Johannesburg, 19 Dec.
South African President Cyril Ramaphosa has been re-elected as leader of the African National Congress (ANC), which he has ruled since 1994, despite an alleged corruption scandal that has threatened his political future in recent weeks, the party announced today.
In a vote held this Sunday, the 70-year-old president prevailed by 2,476 votes in the race for leadership over former Health Minister Zweli Mkhize, who obtained 1,897 votes at the 55th ANC National Conference, which has been held since last Friday through tomorrow at the Nasrec Exhibition Center in Johannesburg.
Ramaphosa was re-elected to a five-year term in a vote involving more than 4,000 party delegates, mired in a popularity crisis that could cost him his absolute majority in Parliament in the near future.
His only rival, Mkhize, 66, was health minister until he resigned in August 2021 after Ramaphosa suspended him over allegations that his department awarded irregular Covid-19-related contracts to relatives and relatives.
The leader of the formation, founded in 1912, is usually the presidential candidate in this country, which plans to hold general elections in 2024, so, unless unforeseen, Ramaphosa will head the ANC electoral poster in those elections.
The president made an appeal this Friday for the unity of his party, while songs and shouts from his detractors interrupted his opening speech at the National Conference, marked by the division between his followers and supporters of former president Jacob Zuma and delays due to problems logistic.
“The disunity of the CNA does not arise from ideological, political or strategic differences, but from a dispute over positions in the State and the resources related to them,” stressed the head of state.
Ramaphosa vindicated the ideals of freedom that gave rise to the ANC, but recognized that there is still a long way to go to achieve “equality” for all South Africans, who still suffer “high levels of poverty and unemployment.”
Likewise, the president attributed the serious electrical crisis that the country is going through, with rotating blackouts, to mismanagement and corruption in the indebted state company Eskom.
“An important part of the work to reverse the effects of ‘State Capture’ is the recovery of funds that were illegally or improperly paid to a number of companies,” he said.
The “State Capture” is a major investigation into the corruption that plagued the South African public apparatus during the tenure of his predecessor, Zuma, 80, to whose faction in the ANC Mkhize is linked.
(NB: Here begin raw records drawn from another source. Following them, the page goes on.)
Lemma ok_ext_decoded n t len content bs :
  numeric_id (dt_typeId t) = true -> len <= UA_INT32_MAX -> ok 0 n content bs ->
  ok MAX_ATOM n (ExtensionObject_encodeDecoded cb t len content) (bytes_ext_header t len ++ bs).
Proof.
  intros Hnum Hlen Hc; unfold ExtensionObject_encodeDecoded; rewrite Hnum; simpl.
  set (id := mkNodeId _ _).
  apply (ok_ext _ _ (thenE (orE (orE (NodeId_encodeBinary cb id)
    (Byte_encodeBinary UA_EXTENSIONOBJECT_ENCODED_BYTESTRING)) (UInt32_encodeBinary len)) content)).
  - intros c; unfold thenE; rewrite (proj2 (Z.ltb_ge _ _)) by done.
    unfold orE at 1; destruct (orE _ _ c) as [r1 c1]; by destruct (UInt32_encodeBinary len c1).
  - apply ok_then_atomic0; [|done|].
    + unfold bytes_ext_header; rewrite app_assoc; repeat apply atomic_or; try apply atomic_put.
      apply atomic_nodeid_numeric.
    + pose proof (ext_header_length t len); unfold MAX_ATOM; lia.
Qed.

Lemma ok_ext_encoded n encoding typeId body :
  0 <= encoding <= UA_EXTENSIONOBJECT_ENCODED_XML -> wf_nodeid typeId -> wf_string body ->
  ok MAX_ATOM n (ExtensionObject_encodeEncoded cb encoding typeId body)
     (bytes_ext_encoded encoding typeId body).
Proof.
  intros He Hn Hb; unfold ExtensionObject_encodeEncoded, bytes_ext_encoded.
  apply ok_then; [by apply ok_nodeid|]; apply ok_then.
  - apply (ok_with_exchange U sent inv cb R Hcb); unfold MAX_ATOM in HR; zlia.
  - unfold UA_EXTENSIONOBJECT_ENCODED_NOBODY, UA_EXTENSIONOBJECT_ENCODED_BYTESTRING,
      UA_EXTENSIONOBJECT_ENCODED_XML in *.
    assert (encoding = 0 \/ encoding = 1 \/ encoding = 2) as [-> | [-> | ->]] by lia; simpl;
      [apply ok_ret|by apply ok_string'..].
Qed.

(** ** DataValue *)

Lemma ok_datavalue_tail n h :
  ok 0 n (DataValue_encodeTail cb h) (bytes_datavalue_tail h).
Proof.
  unfold DataValue_encodeTail, bytes_datavalue_tail; rewrite !app_assoc.
  repeat apply ok_or; (apply ok_when; [done|]);
    apply (ok_with_exchange U sent inv cb R Hcb); unfold MAX_ATOM in HR; zlia.
Qed.

(** ** Variants and structures *)

(** The room below which an entry may report a full buffer. *)
Definition need_of (type : UA_DataType) : Z :=
  match entry type with
  | Some EInternal => 0
  | Some EVariant => 5
  | _ => MAX_ATOM
  end.

Lemma need_of_le t : need_of t <= if builtin t then MAX_ATOM else 0.
Proof.
  unfold need_of, MAX_ATOM; destruct (builtin t) eqn:Hb; [|by rewrite entry_nonbuiltin].
  destruct (entry t) as [[]|]; lia.
Qed.

(** The induction hypothesis at one value. *)
Definition value_ok (v : UA_Value) : Prop :=
  forall type, wf R v type -> cb = None \/ has_qname v = false ->
    ok (need_of type) (nest v type)
       (encodeBinary cb v type) (bytes_of v type).

Lemma zmax_nonneg l : 0 <= zmax l.
Proof. induction l; simpl; lia. Qed.

Lemma zmax_le (l : list Z) z : z ∈ l -> z <= zmax l.
Proof. induction 1; simpl; lia. Qed.

Lemma foldr_and_Forall {A} (P : A -> Prop) (l : list A) :
  foldr and True (map P l) <-> Forall P l.
Proof. induction l; simpl; rewrite ?Forall_cons, ?Forall_nil; naive_solver. Qed.

Lemma existsb_false_Forall {A} (f : A -> bool) (l : list A) :
  existsb id (map f l) = false -> Forall (fun x => f x = false) l.
Proof.
  induction l; simpl; intros E; constructor; zbool; auto.
Qed.

Lemma nest_nonneg v type : 0 <= nest v type.
Proof.
  revert type; induction v using UA_Value_nested_ind; intros type; simpl; try done.
  - destruct t as [t|]; [|done]; destruct d as [d|]; [|done]; unfold nest_internal.
    specialize (H0 d eq_refl t); destruct (builtin t); lia.
  - destruct t as [t|]; [|done].
    destruct d as [d|arr]; simpl in *; repeat destr_if; unfold nest_internal;
      try (pose proof (zmax_nonneg (arr_list (arr_map (fun d => nest_internal t (nest d t)) arr)));
           unfold nest_internal in *; lia);
      try apply zmax_nonneg; rewrite Forall_singleton in H0; specialize (H0 t);
      destruct (builtin t); lia.
  - apply nest_diag_nonneg.
  - match goal with |- 0 <= 1 + ?g fs (members type) =>
      assert (forall ms, 0 <= g fs ms); [|specialize (H1 (members type)); lia] end.
    clear H0; induction fs as [|s fs IH]; intros ms; destruct ms; try done.
    destruct (membertype type u); [|done]; specialize (IH ms); lia.
Qed.

Lemma ok_value_array n t arr :
  Forall value_ok (arr_list arr) ->
  foldr and True (arr_list (arr_map (fun d => wf R d t /\ wf_elem_image R t d) arr)) ->
  arr_length arr <= UA_INT32_MAX ->
  cb = None \/ existsb id (arr_list (arr_map has_qname arr)) = false ->
  zmax (arr_list (arr_map (fun d => nest d t) arr)) <= n ->
  ok 0 n (Array_encodeBinary cb
            (arr_map (fun d => (mem_image d t, encodeBinary cb d t)) arr) t)
     (bytes_array (arr_map (fun d => if overlayable t then mem_image d t
                                     else bytes_of d t) arr)).
Proof.
  rewrite !arr_list_map; intros IH Hwf Hl Hq Hn; apply foldr_and_Forall in Hwf.
  apply ok_array_map; [done| |].
  - intros Ho Hne; rewrite Ho; split.
    + destruct (arr_list arr) as [|v l]; [done|]; inversion_clear Hwf as [|? ? [_ Hi] _].
      by apply Hi.
    + eapply Forall_impl; [exact Hwf|]; intros v [_ Hi]; split; [done|]; by apply Hi.
  - intros Ho; rewrite Ho; apply Forall_forall; intros v Hv; simpl.
    rewrite Forall_forall in IH, Hwf.
    eapply ok_weaken; [apply (IH v Hv t)| |].
    + by apply (Hwf v Hv).
    + destruct Hq as [|Hq]; [by left|right].
      apply existsb_false_Forall in Hq; rewrite Forall_forall in Hq; by apply Hq.
    + pose proof (need_of_le t); unfold MAX_ATOM in *; destruct (builtin t); lia.
    + etrans; [|exact Hn]; apply zmax_le, list_elem_of_fmap; eauto.
Qed.

Lemma ok_value_internal v t :
  value_ok v -> wf R v t -> cb = None \/ has_qname v = false ->
  ok 0 (nest_internal t (nest v t)) (encodeBinaryInternal cb (encodeBinary cb v t) t) (bytes_of v t).
Proof.
  intros IH Hw Hq; unfold nest_internal; apply (ok_internal U sent inv cb R Hcb MAX_ATOM);
    [apply nest_nonneg|done|].
  eapply ok_weaken; [by apply IH|apply need_of_le|done].
Qed.

Lemma ok_wrap n elems bss :
  Forall2 (ok 0 n) elems bss -> ok 0 n (wrap_loop elems) (concat bss).
Proof. induction 1; simpl; [apply ok_ret|]; by apply ok_then. Qed.

(** A member or variant content wrapped into an ExtensionObject. *)
Lemma ok_wrapped v t :
  value_ok v -> wf R v t -> cb = None \/ has_qname v = false ->
  numeric_id (dt_typeId t) = true -> UA_calcSizeBinary v t <= UA_INT32_MAX ->
  ok 0 (1 + nest_internal t (nest v t))
     (encodeBinaryInternal cb
        (ExtensionObject_encodeDecoded cb t (UA_calcSizeBinary v t)
           (encodeBinaryInternal cb (encodeBinary cb v t) t)) UA_TYPES_EXTENSIONOBJECT)
     (bytes_ext_header t (UA_calcSizeBinary v t) ++ bytes_of v t).
Proof.
  intros IH Hw Hq Hnum Hsz.
  apply (ok_internal U sent inv cb R Hcb MAX_ATOM _ UA_TYPES_EXTENSIONOBJECT); [|done|].
  - unfold nest_internal; pose proof (nest_nonneg v t); destruct (builtin t); lia.
  - simpl; apply ok_ext_decoded; [done..|]; by apply ok_value_internal.
Qed.
(** A variant that was decoded took at least its encoding byte. *)
Lemma variant_progress rec from D c :
  (D <= UA_ENCODING_MAX_RECURSION -> forall t, P t -> dsafe (D + 1) (rec t)) ->
  0 <= pos c -> D <= ddepth c ->
  let x := Variant_decodeBinary calloc_ok buf rec from c in
  0 <= fst (fst x) /\ fwd c (snd x) /\ (fst (fst x) = GOOD -> pos c < pos (snd x)).
Proof.
  intros Hrec Hp Hd; unfold Variant_decodeBinary, recursion_limit; cbv zeta.
  sbyte (dsafe_byte_inside D); sbad; [apply bad_true in Heqb; sdone|].
  apply bad_false in Heqb; specialize (Hg Heqb); sbad; [sdone|]; sbad; [sdone|]; sbad; [sdone|].
  sbad; zbool; [sdone|].
  set (i := u64 _) in *.
  assert (Hi : 0 <= i < 25) by (unfold i, u64 in *; simpl in *; split;
    [apply Z.mod_pos_bound|]; lia).
  destruct (lookup_lt_is_Some_2 builtin_types (Z.to_nat i)) as [t Ht]; [simpl; lia|].
  assert (UA_TYPES !! Z.to_nat i = Some t) as -> by (by apply lookup_app_l_Some).
  assert (HPt : P t) by (by apply (ct_builtin P HP), (list_elem_of_lookup_2 _ _ _ Ht)).
  specialize (Hrec ltac:(lia)); unfold Variant_decodeContent; sbad.
  - sstep (dsafe_array (D + 1) (rec t) (from t) t (proj2 (ct_wf P HP t HPt)) (Hrec t HPt)).
    sstep (dsafe_when (D + 1) (has a UA_VARIANT_ENCODINGMASKTYPE_DIMENSIONS) ArrNull _
      (dsafe_array (D + 1) _ le_value UA_TYPES_INT32 ltac:(done) (dsafe_uint32 (D + 1)))).
    sdone.
  - sbad.
    + unfold calloc; sbad; [sdone|]; sstep (Hrec t HPt); sdone.
    + sstep (dsafe_unwrap rec (D + 1) (fun t Ht => Hrec t (proj1 Ht))); sdone.
Qed.

Lemma dsafe_variant rec from D :
  (D <= UA_ENCODING_MAX_RECURSION -> forall t, P t -> dsafe (D + 1) (rec t)) ->
  dsafe D (Variant_decodeBinary calloc_ok buf rec from).
Proof. intros Hrec c Hp Hd; split; by apply (variant_progress rec from D c). Qed.

Lemma dsafe_datavalue rec D :
  (D <= UA_ENCODING_MAX_RECURSION -> dsafe (D + 1) (rec UA_TYPES_VARIANT)) ->
  dsafe D (DataValue_decodeBinary buf rec).
Proof.
  intros Hrec c Hp Hd; unfold DataValue_decodeBinary, recursion_limit; cbv zeta.
  sstep (dsafe_byte D); sbad; [sdone|]; sbad; zbool; [sdone|]; specialize (Hrec ltac:(lia)).
  sstep (dsafe_when (D + 1) (has a 0x01) UA_Variant_null _ Hrec).
  sstep (dsafe_when (D + 1) (has a 0x02) 0 _ (dsafe_uint32 (D + 1))).
  sstep (dsafe_when (D + 1) (has a 0x04) 0 _ (dsafe_uint64 (D + 1))).
  sstep (dsafe_when (D + 1) (has a 0x10) 0 _ (dsafe_uint16 (D + 1))).
  sstep (dsafe_when (D + 1) (has a 0x08) 0 _ (dsafe_uint64 (D + 1))).
  sstep (dsafe_when (D + 1) (has a 0x20) 0 _ (dsafe_uint16 (D + 1))).
  sdone.
Qed.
Ramaphosa came to congress after the National Assembly (lower house of Parliament) on Tuesday rejected a report accusing him of possible violation of anti-corruption laws in the million-dollar robbery scandal at his farm in Phala Phala (north) and that he could have triggered a process for his dismissal.
The report threatened his political future as head of state, questioned by some rebel deputies from the ANC and the opposition, who pushed to force a resignation that seemed imminent on December 1, the day after the report was published.
On the 5th, Ramaphosa challenged before the Constitutional Court, South Africa’s highest court, the report of an independent panel appointed by Parliament that ensures that he could have violated several anti-corruption laws in the aforementioned scandal.
The panel was due to review the motion filed against the president by the opposition African Transformation Movement (ATM) party in June this year.
The ATM accused Ramaphosa, among other charges, of breaching the Constitution, which prohibits members of the Government from performing other paid professional work, after the president admitted that he is dedicated to the sale of prey animals, by ensuring that the money stolen came from that business (where cash is customary) and not from a money laundering operation.
The case broke out in June, when the former head of the country’s spy agency, Arthur Fraser, sued the president, accusing him of hiding from the South African Police and Treasury a theft of almost 4 million euros hidden in Phala Phala on 9 February 2020.
The Presidency already denied Fraser’s accusations in June and confirmed that a robbery took place that day, when Ramaphosa was attending an African Union summit in Addis Ababa.
The president alleged in his response to questions from the panel that the sum stolen was less, 580,000 dollars (about 550,000 euros).
A former union leader and one of the wealthiest black South Africans, Ramaphosa succeeded Zuma as president in 2018, pledging to tackle the corruption and economic malaise unleashed during his predecessor’s nine-year rule.
Melissa Galbraith is the World News reporter for Globe Live Media. She covers all the major events happening around the World. From Europe to Americas, from Asia to Antarctica, Melissa covers it all. Never miss another Major World Event by bookmarking her author page right here.